- The Washington Times - Friday, December 6, 2002

A billion-dollar election: The 2002 election has proved the most expensive midterm in history as candidates, political parties and interest groups raced to spend $996 million before new campaign-finance laws kicked in.

Indeed, the money talked and talked some more purchasing 1.5 million TV ads in pivotal races around the country, according to a study released by the University of Wisconsin yesterday.

Researchers described the phenomenon as "astonishing."

Republicans were not the proverbial big spenders this time, "bucking trends from 2000 and other elections," the study noted. Though the party garnered considerable support from interest groups, Republican House candidates still spent 20 percent less than Democratic opponents did.

Senate Democratic candidates had particularly lavish tastes.

"In competitive U.S. Senate races since the September 11 anniversary, Democratic candidates, interest groups, and the party spent more than their Republican counterparts, even though more competitive races were in states with Republican incumbents," the study noted.

Things got particularly frantic in the weeks before Election Day on Nov. 5, with mud and money flying once the solemn one-year anniversary of September 11 had passed.

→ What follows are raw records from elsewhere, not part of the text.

(** X5.  The type that ffiurl and ffourl find in a name always ends in
    "://", whatever the name: it is a type written out in the name up to and
    with its "://", or one of the types the parsers supply.  A driver whose
    prefix does not end in "://" is therefore never the one a name selects. *)
Theorem parsed_type_ends_in_slashes (K : fitsio_h) (url : cstring)
    (st : Z) :
  (st <= 0)%Z ->
  (forall o st' msgs,
     url <> [] -> ffiurl K true url all_buffers st = Done (o, st', msgs) ->
     exists t, o_urltype o = Some (t ++ cstr "://"))
  /\ (forall ut0 out0, exists t,
        fst (fst (ffourl url ut0 out0 st)) = t ++ cstr "://").
Proof.
  intros Hst. split.
  - intros o st' msgs Hurl Hparse.
    destruct (ffiurl_front K url all_buffers o st st' msgs Hst Hurl Hparse)
      as (Htype & _).
    destruct (ffiurl_urltype_ends url) as (t & Ht).
    exists t. rewrite Htype, Ht. reflexivity.
  - intros ut0 out0. unfold ffourl.
    replace (0 <? st)%Z with false by (symmetry; apply Z.ltb_ge; lia).
    destruct (bool_decide (peek url = chr "-")); [exists (cstr "stdout"); reflexivity |].
    destruct (strstr url (cstr "://")) as [k |] eqn:Hk.
    + exists (take k url). cbn [fst]. apply (strstr_Some _ _ _ Hk).
    + exists (cstr "file"). reflexivity.
Qed.

Lemma parsed_type_ends_in_slashes_witness :
  exists t,
    fst (fst (ffourl (cstr "shmem://h7") [] [] 0)) = t ++ cstr "://".
Proof.
  destruct (parsed_type_ends_in_slashes released_h (cstr "shmem://h7") 0
              ltac:(lia)) as (_ & H).
  exact (H [] []).
Defined.

(** X6.  ffourl splits an output name without loss.  A name that starts
    with '-' is the standard output and the rest of it is dropped; a name
    with "://" in it is cut behind the first "://"; any other name, the short
    forms such as "ftp:" among them, is the name of a disk file as it
    stands. *)
Theorem ffourl_splits (url ut0 out0 : cstring) (st : Z) :
  (st <= 0)%Z ->
  exists ut out,
    ffourl url ut0 out0 st = (ut, out, st)
    /\ ((peek url = chr "-" /\ ut = cstr "stdout://" /\ out = [])
        \/ (peek url <> chr "-"
            /\ ((exists k, strstr url (cstr "://") = Some k
                   /\ ut = take k url ++ cstr "://" /\ ut ++ out = url)
                \/ (strstr url (cstr "://") = None
                    /\ ut = cstr "file://" /\ out = url)))).
Proof.
  intros Hst. unfold ffourl.
  replace (0 <? st)%Z with false by (symmetry; apply Z.ltb_ge; lia).
  case_bool_decide as Hdash.
  - eexists _, _. split; [reflexivity |]. left. auto.
  - destruct (strstr url (cstr "://")) as [k |] eqn:Hk.
    + eexists _, _. split; [reflexivity |]. right. split; [exact Hdash |].
      left. exists k. split; [reflexivity |].
      split; [apply (strstr_Some _ _ _ Hk) | apply take_drop].
    + eexists _, _. split; [reflexivity |]. right. split; [exact Hdash |].
      right. auto.
Qed.

Lemma ffourl_splits_witness :
  ffourl (cstr "ftp:host/x.fits") [] [] 0
  = (cstr "file://", cstr "ftp:host/x.fits", 0%Z)
  /\ ffourl (cstr "-x.fits") [] [] 0 = (cstr "stdout://", [], 0%Z).
Proof.
  split.
  - destruct (ffourl_splits (cstr "ftp:host/x.fits") [] [] 0 ltac:(lia))
      as (ut & out & H & _). reflexivity.
  - reflexivity.
Defined.

(** ** Filters, extension specifiers and tokens *)







(** *** ffexts *)

Lemma strcspn_take (s set : cstring) (c : ascii) :
  c ∈ take (strcspn s set) s -> c ∉ set.
Proof.
  induction s as [| x s IH]; cbn [strcspn]; [intros H; inversion H |].
  unfold in_set. case_bool_decide as Hx; cbn [take]; [intros H; inversion H |].
  intros H. apply elem_of_cons in H as [-> | H]; [exact Hx | exact (IH H)].
Qed.

(** X8.  Whatever the specifier and the status, ffexts hands back an
    extension number between 0 and 9999; with a number that is not 0 the
    name is empty, the version is 0 and the type is ANY_HDU; the name holds no
    blank, comma or colon; the type is one of the four codes; and the status
    is the one that came in or URL_PARSE_ERROR. *)
Theorem ffexts_result_shape (K : fitsio_h) (extspec : cstring) (st : Z) :
  let '((extnum, extname, extvers, hdutype), st', msgs) :=
    ffexts K extspec st in
  (0 <= extnum <= 9999)%Z
  /\ (extnum <> 0%Z -> extname = [] /\ extvers = 0%Z /\ hdutype = ANY_HDU K)
  /\ (forall c, c ∈ extname -> c ∉ cstr " ,:")
  /\ hdutype ∈ [ANY_HDU K; BINARY_TBL K; ASCII_TBL K; IMAGE_HDU K]
  /\ (st' = st \/ st' = URL_PARSE_ERROR K).
Proof.
  unfold ffexts.
  assert (Hany : ANY_HDU K ∈ [ANY_HDU K; BINARY_TBL K; ASCII_TBL K; IMAGE_HDU K])
    by apply list_elem_of_here.
  assert (Hnil : forall c : ascii, c ∈ [] -> c ∉ cstr " ,:")
    by (intros c H; inversion H).
  destruct (0 <? st)%Z.
  { repeat split; auto; lia. }
  destruct (isdigit (peek (skip_blanks extspec))).
  - destruct ((default 0%Z (sscanf_d (skip_blanks extspec)) <? 0)%Z
              || (9999 <? default 0%Z (sscanf_d (skip_blanks extspec)))%Z)
      eqn:Hrange.
    + repeat split; auto; lia.
    + apply orb_false_iff in Hrange as [Hlo Hhi].
      apply Z.ltb_ge in Hlo. apply Z.ltb_ge in Hhi.
      repeat split; auto; lia.
  - set (ptr1 := skip_blanks extspec).
    assert (Hname : forall c, c ∈ take (strcspn ptr1 (cstr " ,:")) ptr1 ->
                      c ∉ cstr " ,:") by (intros c; apply strcspn_take).
    repeat case_match; simplify_eq;
      repeat split; auto; try lia; try contradiction;
      repeat (first [apply list_elem_of_here | apply list_elem_of_further]).
Qed.




Lemma digits_val_all (ds : cstring) : forall acc,
  forallb isdigit ds = true ->
  forall rest, isdigit (peek rest) = false ->
  digits_val acc (ds ++ rest) = digits_val acc ds.
Proof.
  induction ds as [| d ds IH]; intros acc Hds rest Hrest; cbn [app digits_val].
  - destruct rest as [| r rest]; [reflexivity |]. cbn [digits_val].
    cbn [peek hd] in Hrest. rewrite Hrest. reflexivity.
  - cbn [forallb] in Hds. apply andb_true_iff in Hds as [Hd Hds].
    rewrite Hd. apply IH; assumption.
Qed.



(** ** Tokens and the binning specifier *)

Lemma strcspn_le (s set : cstring) : (strcspn s set <= length s)%nat.
Proof.
  induction s as [| x s IH]; cbn [strcspn length]; [lia |].
  destruct (in_set x set); lia.
Qed.

Lemma strcspn_stop (s set : cstring) :
  drop (strcspn s set) s <> [] -> peek (drop (strcspn s set) s) ∈ set.
Proof.
  induction s as [| x s IH]; cbn [strcspn]; [intros H; contradiction |].
  unfold in_set. case_bool_decide as Hx; cbn [drop peek hd]; [intros _; exact Hx |].
  exact IH.
Qed.

(** X10.  fits_get_token cuts the text behind the leading blanks in two
    without loss: the token, which holds no delimiter, and the rest, which is
    empty or starts with a delimiter.  An empty token leaves [isanumber] as it
    was, which is how ffbinr comes to read a variable it never set; a token
    counts as a number exactly when it is made of digits, '.' and '-'
    only. *)
Theorem fits_get_token_splits (ptr delimiter : cstring) (isanumber : Z) :
  let '(rest, token, isnum, slen) := fits_get_token ptr delimiter isanumber in
  token ++ rest = skip_blanks ptr
  /\ slen = length token
  /\ (forall c, c ∈ token -> c ∉ delimiter)
  /\ (rest <> [] -> peek rest ∈ delimiter)
  /\ (token = [] -> isnum = isanumber)
  /\ (token <> [] ->
      (isnum = 1%Z \/ isnum = 0%Z)
      /\ (isnum = 1%Z <->
          forall c, c ∈ token ->
            isdigit c = true \/ c = chr "." \/ c = chr "-")).
Proof.
  unfold fits_get_token. set (p := skip_blanks ptr).
  pose proof (strcspn_le p delimiter) as Hle.
  case_bool_decide as Hz.
  - pose proof (strcspn_stop p delimiter) as Hs. rewrite Hz in Hs.
    split; [reflexivity |]. split; [exact Hz |].
    split; [intros c Hc; inversion Hc |]. split; [exact Hs |].
    split; [reflexivity |]. intros Hne. contradiction.
  - repeat split.
    + apply take_drop.
    + rewrite length_take. lia.
    + intros c. apply strcspn_take.
    + apply strcspn_stop.
    + intros Hnil. apply (f_equal length) in Hnil.
      rewrite length_take in Hnil. cbn in Hnil. lia.
    + destruct (forallb _ _); auto.
    + destruct (forallb _ _) eqn:Hall; [| discriminate].
      intros _ c Hc. rewrite forallb_forall in Hall.
      apply list_elem_of_In in Hc. specialize (Hall c Hc).
      apply orb_true_iff in Hall as [Hall | Hall];
        [apply orb_true_iff in Hall as [Hall | Hall] |].
      * left. exact Hall.
      * right. left. apply bool_decide_eq_true in Hall. exact Hall.
      * right. right. apply bool_decide_eq_true in Hall. exact Hall.
    + intros Hall. destruct (forallb _ _) eqn:Hf; [reflexivity |].
      exfalso. apply not_true_iff_false in Hf. apply Hf.
      apply forallb_forall. intros c Hc. apply list_elem_of_In in Hc.
      destruct (Hall c Hc) as [Hdg | [-> | ->]].
      * rewrite Hdg. reflexivity.
      * reflexivity.
      * reflexivity.
Qed.

Section BinOutcome.

Variables (K : fitsio_h) (F : c_double) (junk : Z).


Lemma set_axis_keeps (b : bin_out F) (ii : nat) (name : bool) (r : range F) :
  haxis F (set_axis F b ii name r) = haxis F b
  /\ recip F (set_axis F b ii name r) = recip F b.
Proof. split; reflexivity. Qed.





End BinOutcome.


(** ** Closing twice, reopening without memory, deleting *)

Section Deleting.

Ads, in fact, overwhelmed actual campaign coverage.

A separate study found that TV viewers got four times as many ads than election stories when they sat down to watch the local news.

Both parties spent a combined $582 million on about 900,000 TV spots after the anniversary. Aspiring governors outdid lawmakers, however, spending $420 million of that total.

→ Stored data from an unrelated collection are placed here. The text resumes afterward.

Example closed_parenthetical_is_symmetric :
  ¬ spans_across (Some "Lakers win (NBA) finals") (Some "Season (recap)")
  ∧ ¬ spans_across (Some "Season (recap)") (Some "Lakers win (NBA) finals").
Proof. split; intros [H _]; revert H; by vm_compute. Qed.

Example stated_counterexample_spans_across :
  spans_across (Some "Lakers win (NBA") (Some "finals) recap").
Proof. split; [by vm_compute|]. apply (bool_decide_unpack _). by vm_compute. Qed.

(** C10, as stated, fails: the tokens of "Lakers win (NBA finals) recap"
    hold one sports word, those of "finals) recap Lakers win (NBA" three. *)
Lemma is_low_signal_not_symmetric :
  is_low_signal (Some "Lakers win (NBA") (Some "finals) recap") = false
  ∧ is_low_signal (Some "finals) recap") (Some "Lakers win (NBA") = true.
Proof. by vm_compute. Qed.

(** ** Signal filter *)

Lemma size_at_least (X : gset string) n :
  n ≤ size X ↔ ∃ l : list string, NoDup l ∧ length l = n ∧ ∀ w, w ∈ l → w ∈ X.
Proof.
  split.
  - intros Hn. exists (take n (elements X)). split_and!.
    + apply (sublist_NoDup _ (elements X));
        [apply NoDup_elements|apply sublist_take].
    + rewrite length_take. unfold size, set_size in Hn. simpl in Hn. lia.
    + intros w Hw. apply elem_of_elements. by eapply subseteq_take.
  - intros (l & Hnd & <- & Hl).
    rewrite <- (size_list_to_set (C:=gset string) l Hnd).
    apply subseteq_size. intros w Hw. apply Hl. by apply elem_of_list_to_set in Hw.
Qed.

No one was on their best behavior. Negative campaigning asserted itself after the nation's one-year remembrance of the September 11 attacks.

The study found that 90 percent of the TV ads were positive in tone in the days surrounding the anniversary. By early November, it was mudslinging as usual: less than half of the ads had anything nice to say.

The top five nastiest races were said to be in Colorado's 4th District, New York's 1st District, California's 18th, the Illinois gubernatorial contest and Nevada's 3rd District.

In terms of the number of negative ads and the amount spent on them, Senate races proved the most disagreeable, followed by gubernatorial and House races, the study found.

"There was a notion that September 11 would change politics somehow," said study director Ken Goldstein yesterday. "That didn't happen. And it shouldn't happen. Nice doesn't necessarily mean good, or correct. The majority of these negative ads actually have a fair amount of helpful information in them."

Academics, Mr. Goldstein said, tend to discount the importance of TV campaigns, while political consultants and pundits exaggerate them.

"These ads can affect the margin, and even minimal amounts matter," he said. "And that's where some of these close races were being decided right on that margin."

The United Seniors Association led spending by interest groups at $8.7 million, followed by the AFL-CIO ($3.6 million), Americans for Job Security ($1.5 million), EMILY's List ($1.3 million), Sierra Club ($1.2 million), Florida Education Association ($1.1 million), Michigan Chamber of Commerce ($690,000), Planned Parenthood ($660,000), Club for Growth ($560,000) and the American Medical Association ($550,000).

Saturated with 41,000 TV spots before the election, Boston proved "the busiest market for political advertising," according to the study. Atlanta, Austin, Texas, Houston and Portland, Ore., followed, with about 25,000 ads each.

"As the amount of face time on local and national broadcasts diminishes, political advertising potentially increases the opportunity for candidates to communicate with voters," said Matthew Felling of the Center for Media and Public Affairs.

"But ads shouldn't be confused with accurate political communication," he added. "They're still trying to sell the voters something."